In the middle of the night, Farhad says, three men in police or possibly security uniforms - one of them smelling of alcohol - beat him up. Farhad speaks no German and only rudimentary English but he believed the men yelled at him to leave. "I thought only the Iranian police did that," he says through an interpreter. Irene Stauffer, a spokeswoman for the Salzburg police, said she had no record of any abuse in the months Salzburg has been helping with refugees. She added that Red Cross workers are on hand and would have noticed if a vulnerable person was in need of help.

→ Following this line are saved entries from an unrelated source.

Lemma foldFile_max cap files : forall m any u saw, 0 <= u ->
  let '(m', any', u', _) := fold_left (foldFile cap) files (m, any, u, saw) in
  0 <= u' /\ m <= m' /\ (any = true -> any' = true) /\
  forall rec, readable_record cap files rec -> Seq rec <= m' /\ any' = true.
Proof.
  induction files as [|[fails content] files IH]; intros m any u saw Hu0; cbn [fold_left].
  { split; [lia|]. split; [lia|]. split; [done|]. intros rec (? & ? & [] & _). }
  unfold foldFile at 2. cbn [fst snd].
  destruct (scanSeqContribution fails cap content) as [[p parsed] ub] eqn:Hsc.
  specialize (IH (if parsed && (m <? p) then p else m) (any || parsed) (if 0 <? ub then satAddU64 u ub else u) (saw || (0 <? ub))).
  destruct (fold_left _ _ _) as [[[m' any'] u'] saw']. destruct IH as (Hu' & Hm & Ha & Hr).
  { destruct (Z.ltb_spec 0 ub); [apply satAddU64_nonneg; lia | done]. }
  assert (m <= (if parsed && (m <? p) then p else m)) as Hm0.
  { destruct parsed; cbn [andb]; [|lia]. destruct (Z.ltb_spec m p); lia. }
  split_and!; [done | lia | intros ->; by apply Ha |].
  intros rec (c & line & [Heq|Hin] & Hl & Hne & Hu).
  - injection Heq as -> ->. pose proof (scan_contribution cap c line rec Hl Hne Hu) as Hscan.
    rewrite Hsc in Hscan. destruct Hscan as [Hp ->].
    cbn [andb] in *. split; [|apply Ha, orb_true_r]. destruct (Z.ltb_spec m p); lia.
  - apply Hr. by exists c, line.
Qed.

(** The files a seeding start folds. *)
Definition seed_files (io : open_io) (s : Sink) : list (bool * string) :=
  (negb (readable io), activeFile s) ::
  (if dirFails io then [] else imap (fun i f => (nth i (siblingFails io) false, f)) (closedFiles s)).

(** A start that cannot trust the tail seeds its counter past the disk and never into the wrap:
    the counter does not go back, stays at or below 2^62 unless it was above already, leaves the
    link to the genesis sentinel, and is at least the sequence number of every record, at or below
    2^62, on a line the scan reached of a file it could open. *)
Theorem seed_past_disk io s :
  let '(complete, s') := seedSeqPastOnDiskMax io s in
  complete = negb (dirFails io) /\ sPrevHMAC s' = sPrevHMAC s /\
  seq s <= seq s' <= Z.max (seq s) maxSeedableSeq /\
  (forall rec, readable_record rescanBufferBytes (seed_files io s) rec -> Seq rec <= maxSeedableSeq -> Seq rec <= seq s').
Proof.
  unfold seedSeqPastOnDiskMax, highestSeqAcrossChainCapped.
  pose proof (foldFile_max rescanBufferBytes (seed_files io s) 0 false 0 false ltac:(done)) as Hf. unfold seed_files in Hf |- *.
  destruct (fold_left _ _ _) as [[[m any] u] saw]. destruct Hf as (Hu0 & _ & _ & Hr).
  set (highest := satAddU64 m u).
  set (capped := if (any || saw) && (maxSeedableSeq <? highest) then maxSeedableSeq else highest).
  assert (any || saw = true -> capped <= maxSeedableSeq) as Hcap.
  { intros Ha. unfold capped. rewrite Ha. cbn [andb]. destruct (Z.ltb_spec maxSeedableSeq highest); lia. }
  assert (forall rec, Seq rec <= m -> Seq rec <= maxSeedableSeq -> 0 <= u -> Seq rec <= capped) as Hpast.
  { intros rec Hm Hx Hu. unfold capped. destruct ((any || saw) && (maxSeedableSeq <? highest)); [done|].
    unfold highest, satAddU64. destruct (Z.ltb_spec (two64 - 1 - u) m); [|lia].
    assert (maxSeedableSeq <= two64 - 1) by (by vm_compute). lia. }
  split; [done|]. destruct (any || saw) eqn:Hany; cbn [andb] in *.
  - specialize (Hcap eq_refl). destruct (Z.ltb_spec (seq s) capped); cbn [sPrevHMAC seq set_head]; split_and!; try done; try lia.
    + intros rec Hrec Hx. apply Hpast; [by apply Hr | done..].
    + intros rec Hrec Hx. trans capped; [|done]. apply Hpast; [by apply Hr | done..].
  - split_and!; try done; try lia. intros rec Hrec _. destruct (Hr rec Hrec) as [_ ->]. discriminate.
Qed.

End seed.
End AuditRuns.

The young man says he fled after the men left. Eventually he made his way to Vienna, but with no papers, he has no rights. He has never requested asylum in Austria. Homeless, he has been sleeping in a shelter run by Caritas, which also provides him with a meal of soup each night. He smells; he hasn't taken a shower for weeks. Now, he wants only to go back to Iran. "I had imagined a different life," he said. *Name changed.